Particuology is an interdisciplinary journal that publishes frontier research articles and critical reviews on the discovery, formulation and engineering of particulate materials, processes and systems. It especially welcomes contributions utilising advanced theoretical, modelling and measurement methods to enable the discovery and creation of new particulate materials, and the manufacturing of functional particulate-based products, such as sensors.
Papers are handled by Thematic Editors who oversee contributions from specific subject fields. These fields are classified into: Particle Synthesis and Modification; Particle Characterization and Measurement; Granular Systems and Bulk Solids Technology; Fluidization and Particle-Fluid Systems; Aerosols; and Applications of Particle Technology.

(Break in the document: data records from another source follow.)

(* ===== verification/FdPass.v ===== *)
(** * Passing file descriptors over a Unix socket ([fdpass-rs/src/lib.rs],
    [fdpass-rs/src/ffi.rs])

    The control message the crate builds by hand, and [send_fd], [recv_fd] and
    their asynchronous twins over the system calls [sendmsg] and [recvmsg],
    which are parameters. *)

From S2P Require Import Prelude.

(** Size and alignment of a C type, and the 32-bit words of its values in
    memory, which is how the kernel reads and writes ancillary data. *)
Class CLayout (T : Type) := {
  c_size : Z;
  c_align : Z;
  c_words : T → list Z;
  c_from_words : list Z → T
}.
Arguments c_size T {_}.
Arguments c_align T {_}.

Definition round_up (n a : Z) : Z := (n + a - 1) / a * a.

(** The sizes of [size_t], [c_int] and of the [repr(C)] enumeration [Scm]. *)
Definition sizeof_size_t : Z := 8.
Definition sizeof_c_int : Z := 4.

Definition SOL_SOCKET : Z := 1.
Definition MSG_CMSG_CLOEXEC : Z := 0x40000000.

Inductive Scm := Rights | Credentials | Security.

Definition scm_value (s : Scm) : Z :=
  match s with Rights => 1 | Credentials => 2 | Security => 3 end.

(** [FdPadding] on x86-64. *)
Record FdPadding := MkFdPadding { fd : Z; padding : Z }.

#[export] Instance FdPadding_layout : CLayout FdPadding := {|
  c_size := 8;
  c_align := 4;
  c_words d := [fd d; padding d];
  c_from_words l := MkFdPadding (nth 0 l 0) (nth 1 l 0)
|}.

Module FdPadding.
Definition new (fd : Z) : FdPadding := MkFdPadding fd 0.
End FdPadding.

Record Iovec := MkIovec { iov_base : list u8; iov_len : Z }.

(** [cmsg_type] is kept as the integer in memory: the kernel may overwrite it. *)
Record Cmsghdr (T : Type) := MkCmsghdr {
  cmsg_len : Z; cmsg_level : Z; cmsg_type : Z; cmsg_data : T }.
Arguments MkCmsghdr {T}.
Arguments cmsg_len {T}.
Arguments cmsg_level {T}.
Arguments cmsg_type {T}.
Arguments cmsg_data {T}.

(** [size_of::<Cmsghdr<T>>()] of the [repr(C)] structure. *)
Definition sizeof_Cmsghdr (T : Type) `{CLayout T} : Z :=
  round_up (round_up (sizeof_size_t + sizeof_c_int + sizeof_c_int) (c_align T) + c_size T)
    (Z.max sizeof_size_t (c_align T)).

Module Cmsghdr.
(** [Cmsghdr::new]. *)
Definition new {T} `{CLayout T} (level : Z) (scm : Scm) (data : T) : outcome (Cmsghdr T) :=
  if negb (c_size T mod sizeof_size_t =? 0) then Panicked else
  if negb ((sizeof_Cmsghdr T - c_size T) mod sizeof_size_t =? 0) then Panicked else
  Done (MkCmsghdr (sizeof_Cmsghdr T) level (scm_value scm) data).
End Cmsghdr.

Record Msghdr (T : Type) := MkMsghdr {
  msg_name : option (list u8);
  msg_namelen : Z;
  msg_iov : list Iovec;
  msg_iovlen : Z;
  msg_control : Cmsghdr T;
  msg_controllen : Z;
  msg_flags : Z
}.
Arguments MkMsghdr {T}.
Arguments msg_name {T}.
Arguments msg_namelen {T}.
Arguments msg_iov {T}.
Arguments msg_iovlen {T}.
Arguments msg_control {T}.
Arguments msg_controllen {T}.
Arguments msg_flags {T}.

Module Msghdr.
(** [Msghdr::new]. *)
Definition new {T} `{CLayout T} (addr : option (list u8)) (iovv : list Iovec) (ctrl : Cmsghdr T)
    (flags : option Z) : Msghdr T :=
  let msg_controllen := sizeof_Cmsghdr T in
  let '(msg_name, msg_namelen) :=
    match addr with
    | Some a => (Some a, as_uint 32 (Z.of_nat (length a)))
    | None => (None, 0)
    end in
  MkMsghdr msg_name msg_namelen iovv (Z.of_nat (length iovv)) ctrl msg_controllen
    (match flags with Some f => f | None => 0 end).
End Msghdr.

(** ** System calls *)

(** What [recvmsg] leaves in the caller's memory: the bytes it stored through
    the vector and the new [msg_controllen] and control message. *)
Record received := MkReceived {
  rv_bytes : list u8; rv_controllen : Z; rv_len : Z; rv_level : Z; rv_type : Z;
  rv_words : list Z }.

Key topics concerning the creation and processing of particulates include:
-Modelling and simulation of particle formation, collective behaviour of particles and systems for particle production over a broad spectrum of length scales
-Mining of experimental data for particle synthesis and surface properties to facilitate the creation of new materials and processes
-Particle design and preparation including controlled response and sensing functionalities in formation, delivery systems and biological systems, etc.
-Experimental and computational methods for visualization and analysis of particulate system.
These topics are broadly relevant to the production of materials, pharmaceuticals and food, and to the conversion of energy resources to fuels and protection of the environment.